Только Ролан устроился, как камеру вывели на прогулку на тесную площадку, обустроенную на крыше изолятора.
– У Храпа с этим делом получше, – сказал Салат, спиной опираясь о железную трубу фонарного столба. – У него народ свежим воздухом чаще дышит…
Он был единственным из всех арестантов, кто сам тянулся к Ролану, потому что симпатизировал ему.
– У них во дворе гуляют. Говорят, большой двор…
Площадка со всех сторон была огорожена стеной из сплошного металлического листа, и с высоты крыши П-образного здания тюрьмы не было видно, но Салат кивнул в ту сторону:
– И в камерах там по восемь человек. На каждую задницу по шконке. И телевизоры там есть, и радио работает… И сами они работают – плитку тротуарную делают, блоки, цеха у них там для этого. Неплохо, скажу тебе, делают, хорошее качество. Я строительством занимаюсь, приходилось брать; жалоб, скажу тебе, никаких…
– Как ты этим делом занимаешься? Ты – рабочий, прораб? Может, фирма своя?
– Ну, не совсем фирма… Раньше у меня с братвой дела были – ну, рэкет, все такое, – а потом отошел от всего. Семья, жена… Быт, короче, засосал… Строительством вот занялся. Заказ получаешь, бригаду набираешь, везешь на объект, рабочие работают, заказчик расплачивается… Когда двести штук в месяц имеешь, а когда чисто в убыток попадаешь. Но ничего, квартира у меня четырехкомнатная, обстановка, плазменная панель, на «Форде» катаюсь…
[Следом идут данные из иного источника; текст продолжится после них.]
(** * Cards Against Humanity backend: game logic and game repository

    A shallow embedding of the Go packages [gameLogic] (cards, players,
    games) and [gameRepo] (the process-wide registry of games), with the
    properties of the design document stated and proved over it.

    Conventions of the embedding.
    - A Go method with a pointer receiver that mutates it becomes a
      function from the receiver's value to a pair of the returned value
      and the receiver's new value.  The new value is returned on the
      error paths as well: whatever the method wrote before it returned
      the error stays written.
    - A Go [error] is its message; [errors.New] and [fmt.Sprintf] are
      string constants and concatenation.
    - Everything the Go runtime chooses for the program is an explicit
      argument: the identifiers minted by [uuid.New], the clock read by
      [time.Now], the numbers drawn from [math/rand], and the order in
      which a [range] loop walks a map.
    - Each method of [Game] and [GameRepo] runs under the receiver's
      mutex from its first to its last statement, so a method is one
      atomic step and the locks do not appear. *)

From stdpp Require Import gmap strings list fin_maps sorting.
From Stdlib Require Import ZArith Lia.

Open Scope string_scope.
Open Scope Z_scope.
Open Scope list_scope.

(** ** Identifiers, clock and randomness *)

(** [uuid.UUID] is 16 bytes; the zero value [uuid.UUID{}] is 0. *)
Abbreviation UUID := N.

(** [time.Time], as nanoseconds. *)
Abbreviation Time := Z.

(** The values [math/rand] hands out, in the order they are asked for. *)
Definition Rand := nat → nat.

Definition rand_head (t : Rand) : nat := t 0%nat.
Definition rand_tail (t : Rand) : Rand := λ i, t (S i).
Definition rand_drop (n : nat) (t : Rand) : Rand := λ i, t (n + i)%nat.

(** [rand.Intn(n)] for [n > 0]: a number below [n]. *)
Definition Intn (r : nat) (n : nat) : nat := (r `mod` n)%nat.

(** ** Errors and results *)

Definition error := string.

(** The pair [(value, error)] a Go function returns: [Ok v] is [(v, nil)],
    [Err e] is [(zero value, e)]. *)
Inductive result (A : Type) : Type :=
| Ok (a : A)
| Err (e : error).
Arguments Ok {A} a.
Arguments Err {A} e.

Definition is_Err {A} (r : result A) : Prop := ∃ e, r = Err e.

(** Methods on a receiver of type [S]: the result and the receiver after
    the call, also when the call failed. *)
Definition M (S A : Type) : Type := S → result A * S.

Definition ret {S A} (a : A) : M S A := λ s, (Ok a, s).
Definition fail {S A} (e : error) : M S A := λ s, (Err e, s).
Definition bind {S A B} (m : M S A) (k : A → M S B) : M S B :=
  λ s, match m s with
       | (Ok a, s') => k a s'
       | (Err e, s') => (Err e, s')
       end.
Definition get {S} : M S S := λ s, (Ok s, s).
Definition modify {S} (f : S → S) : M S unit := λ s, (Ok tt, f s).

Declare Scope go_scope.
Delimit Scope go_scope with go.
Notation "x <- m ;; k" := (bind m (λ x, k))
  (at level 100, m at next level, right associativity) : go_scope.
Notation "m ;; k" := (bind m (λ _, k))
  (at level 100, right associativity) : go_scope.

(** * Package [gameLogic] *)

Module gameLogic.

(** ** The card catalog *)

(** Modelled from the spec: the declarations of [WhiteCard] and
    [BlackCard] are not among the sources.  The code reads [card.Id] as an
    [int] and builds cards with [NewWhiteCard(i, text)] and
    [NewBlackCard(i, text, pick)]; the spec gives a card an identifier (its
    catalog index), a text and, for a black card, a pick count. *)
Record WhiteCard := mkWhiteCard { wc_Id : Z; wc_Text : string }.
Record BlackCard := mkBlackCard { bc_Id : Z; bc_Text : string; bc_Pick : Z }.

#[global] Instance WhiteCard_eq_dec : EqDecision WhiteCard.
Proof. solve_decision. Defined.
#[global] Instance BlackCard_eq_dec : EqDecision BlackCard.
Proof. solve_decision. Defined.

(** ** Player *)

(** [Hand] is a Go map keyed by card identifier.  [CurrentPlay] is a slice:
    [None] is the nil slice, [Some []] an empty slice that is not nil.  The
    cards themselves are pointers into the read-only catalog, so a card is
    its value. *)
Record Player := mkPlayer {
  p_Id : UUID;
  p_Name : string;
  p_Hand : gmap Z WhiteCard;
  p_CurrentPlay : option (list WhiteCard);
  p_Connected : bool;
  p_Points : Z
}.

Definition set_Hand (h : gmap Z WhiteCard) (p : Player) : Player :=
  mkPlayer (p_Id p) (p_Name p) h (p_CurrentPlay p) (p_Connected p) (p_Points p).
Definition set_CurrentPlay (cp : option (list WhiteCard)) (p : Player) : Player :=
  mkPlayer (p_Id p) (p_Name p) (p_Hand p) cp (p_Connected p) (p_Points p).
Definition set_Connected (b : bool) (p : Player) : Player :=
  mkPlayer (p_Id p) (p_Name p) (p_Hand p) (p_CurrentPlay p) b (p_Points p).

Definition MaxPlayerNameLength : nat := 20.
Definition MinPlayerNameLength : nat := 3.

Definition ErrNameLength : error :=
  "Length of name must be between 3 and 20 (exclusive exclusive)".

(** [NewPlayer]; [id] is the value of [uuid.New()]. *)
Definition NewPlayer (id : UUID) (Name : string) : result Player :=
  if ((MaxPlayerNameLength <? String.length Name)%nat
      || (String.length Name <? MinPlayerNameLength)%nat)%bool
  then Err ErrNameLength
  else Ok (mkPlayer id Name ∅ None true 0).

Definition hasCard (p : Player) (card : WhiteCard) : bool :=
  bool_decide (is_Some (p_Hand p !! wc_Id card)).

Definition ErrNilCards : error := "Cannot play nil cards".
Definition ErrAlreadyPlayed : error := "Cards have already been played".
Definition ErrDuplicateInPlay : error := "Card is in your play more than once".
Definition ErrCardNotInHand : error := "Cannot find the card in the hand".

(** The validating loop of [PlayCard]: for each card, first the test
    against [cardsSeen], then the test against the hand.  [None] when the
    loop runs to its end. *)
Fixpoint PlayCard_check (p : Player) (cardsSeen : gmap Z bool)
    (cards : list WhiteCard) : option error :=
  match cards with
  | [] => None
  | card :: rest =>
      match cardsSeen !! wc_Id card with
      | Some _ => Some ErrDuplicateInPlay
      | None =>
          let cardsSeen := <[wc_Id card := true]> cardsSeen in
          if negb (hasCard p card) then Some ErrCardNotInHand
          else PlayCard_check p cardsSeen rest
      end
  end.

(** The closing loop of [PlayCard]: [delete(p.Hand, card.Id)] per card. *)
Definition PlayCard_remove (cards : list WhiteCard) (p : Player) : Player :=
  foldl (λ p card, set_Hand (delete (wc_Id card) (p_Hand p)) p) p cards.

(** [PlayCard].  The argument is [None] for a nil slice.  [cardsCopy] is a
    fresh slice with the elements of [cards]. *)
Definition PlayCard (cards : option (list WhiteCard)) : M Player unit :=
  (match cards with
   | None => fail ErrNilCards
   | Some cards =>
       p <- get;;
       match p_CurrentPlay p with
       | Some _ => fail ErrAlreadyPlayed
       | None =>
           match PlayCard_check p ∅ cards with
           | Some e => fail e
           | None =>
               let cardsCopy := cards in
               modify (set_CurrentPlay (Some cardsCopy));;
               modify (PlayCard_remove cards)
           end
       end
   end)%go.

Definition ErrDuplicateCard : error := "Cannot add duplicate cards to the hand".

Definition AddCardToHand (card : WhiteCard) : M Player unit :=
  (p <- get;;
   if hasCard p card then fail ErrDuplicateCard
   else modify (set_Hand (<[wc_Id card := card]> (p_Hand p))))%go.

Definition CardsInHand (p : Player) : nat := size (p_Hand p).

Definition FinaliseRound (p : Player) : Player := set_CurrentPlay None p.

(** *** Slices as references

    A Go slice refers to a backing array, and two slices can refer to the
    same array.  [PlayCard] above takes and records a slice by its
    elements.  [PlayCard_ref] is the same method with the arrays kept in a
    store and slices as addresses into it, which tells the slice of the
    caller from the slice the player records: [make] allocates the array
    of [cardsCopy] at an address not in use, [copy] fills it. *)
Definition loc := positive.

(** A player whose [CurrentPlay] is an address, nil being [None];
    [pr_base] holds the other fields. *)
Record PlayerRef := mkPlayerRef {
  pr_base : Player;
  pr_CurrentPlay : option loc
}.

(** The elements of a slice; a slice refers to an array of the store. *)
Definition elements_of (h : gmap loc (list WhiteCard)) (s : loc) : list WhiteCard :=
  default [] (h !! s).

(** The player by value. *)
Definition by_value (h : gmap loc (list WhiteCard)) (p : PlayerRef) : Player :=
  set_CurrentPlay (elements_of h <$> pr_CurrentPlay p) (pr_base p).

Definition PlayCard_ref (cards : option loc)
    : M (gmap loc (list WhiteCard) * PlayerRef) unit := λ '(h, p),
  match cards with
  | None => (Err ErrNilCards, (h, p))
  | Some cards =>
      match pr_CurrentPlay p with
      | Some _ => (Err ErrAlreadyPlayed, (h, p))
      | None =>
          match PlayCard_check (pr_base p) ∅ (elements_of h cards) with
          | Some e => (Err e, (h, p))
          | None =>
              let cardsCopy := fresh (dom h) in
              let h := <[cardsCopy := elements_of h cards]> h in
              let p := mkPlayerRef (pr_base p) (Some cardsCopy) in
              let p := mkPlayerRef (PlayCard_remove (elements_of h cards) (pr_base p))
                         (pr_CurrentPlay p) in
              (Ok tt, (h, p))
          end
      end
  end.

(** ** Decks *)

(** Modelled from the spec: the declaration of [CardDeck] and its
    functions [AccumalateDecks], [GetNewBlackCard] and [GetNewWhiteCards]
    are not among the sources; the sources only read the fields
    [WhiteCards] and [BlackCards] of a deck.  The spec: a deck owns two
    draw pools, a card index is in a pool at most once, drawing removes
    the card from the pool, an empty pool is an error. *)
Record CardDeck := mkCardDeck {
  cd_WhiteCards : list WhiteCard;
  cd_BlackCards : list BlackCard
}.

(** Modelled from the spec: the error of an empty pool, which the spec
    names [Exhausted]; the text of the message is not among the sources. *)
Definition ErrExhausted : error := "Exhausted".

(** Modelled from the spec: the merge that keeps a card index in a pool
    at most once.  The cards of [l] whose identifier is not in [seen],
    each identifier once, in the order of [l]. *)
Fixpoint merge_pool {A} (id : A → Z) (seen : gset Z) (l : list A) : list A :=
  match l with
  | [] => []
  | x :: l =>
      if decide (id x ∈ seen) then merge_pool id seen l
      else x :: merge_pool id ({[id x]} ∪ seen) l
  end.

(** Modelled from the spec: [AccumalateDecks] is the spec's [Build]
    after the test for an empty selection, which [AccumalateCardPacks]
    makes; it merges the white and black pools of the given decks, and a
    card that several decks contribute is in the merged pool once. *)
Definition AccumalateDecks (decks : list CardDeck) : result CardDeck :=
  Ok (mkCardDeck (merge_pool wc_Id ∅ (mjoin (cd_WhiteCards <$> decks)))
                 (merge_pool bc_Id ∅ (mjoin (cd_BlackCards <$> decks)))).

(** Modelled from the spec: one draw at random.  Removes and returns the
    card at position [Intn r (length pool)]. *)
Definition draw_one {A} (r : nat) (pool : list A) : option (A * list A) :=
  match pool with
  | [] => None
  | c0 :: _ =>
      let i := Intn r (length pool) in
      Some (default c0 (pool !! i), delete i pool)
  end.

(** Modelled from the spec: [GetNewBlackCard] is the spec's [DrawBlack];
    it removes and returns one black card chosen at random from the
    remaining pool and fails with [Exhausted] when the pool is empty. *)
Definition GetNewBlackCard (r : nat) : M CardDeck BlackCard := λ deck,
  match draw_one r (cd_BlackCards deck) with
  | None => (Err ErrExhausted, deck)
  | Some (card, pool) => (Ok card, mkCardDeck (cd_WhiteCards deck) pool)
  end.

(** Modelled from the spec: [n] draws at random, one after the other,
    from what the draws before left. *)
Fixpoint draw_many {A} (rnd : Rand) (n : nat) (pool : list A) : list A * list A :=
  match n with
  | O => ([], pool)
  | S n =>
      match draw_one (rand_head rnd) pool with
      | None => ([], pool)
      | Some (card, pool) =>
          let '(cards, pool) := draw_many (rand_tail rnd) n pool in
          (card :: cards, pool)
      end
  end.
– А здесь за какие подвиги?
– Да козлу одному башку проломил. Деловой такой, пальцы гнуть стал – да я, да мы тебя, если что… А тут арматурина, как назло, под рукой – ну я и приложился. Тяжкий вред здоровью, от двух до восьми лет. Мужик из Москвы, в московском правительстве работал, не первая величина, но все равно не хухры-мухры. Вряд ли условным отделаюсь…
– Все может быть.
– Да я уже готов на зону идти, – не без бахвальства сказал Салат. – Лишь бы только не в тюрьму к Храпу.
– Чего так?
– С козлами жить – по-козлиному блеять. А я не хочу и не буду.
– Я так понял, в блатные метишь?
– А что, нельзя? – спросил парень, бравадой пытаясь затушевать смущение.
– Почему нельзя? Если косяков за тобой нет и знаешь, как себя вести. Но это сложно. Да и зачем тебе это, если ты после отсидки к жене вернешься. Блатная романтика тем нужна, кто в люди выбиться хочет, смотрящим стать, положенцем, чтобы короновали… Тебе это надо?
– Не знаю…
– Это долгий путь. И опасный. Поскользнулся раз-другой – и ты уже не в счет… Кто все время на виду, с того и спрос большой. И требований валом. Не справился, пеняй на себя… Лучше тихо жить, незаметно, так больше будет шансов, что домой вернешься.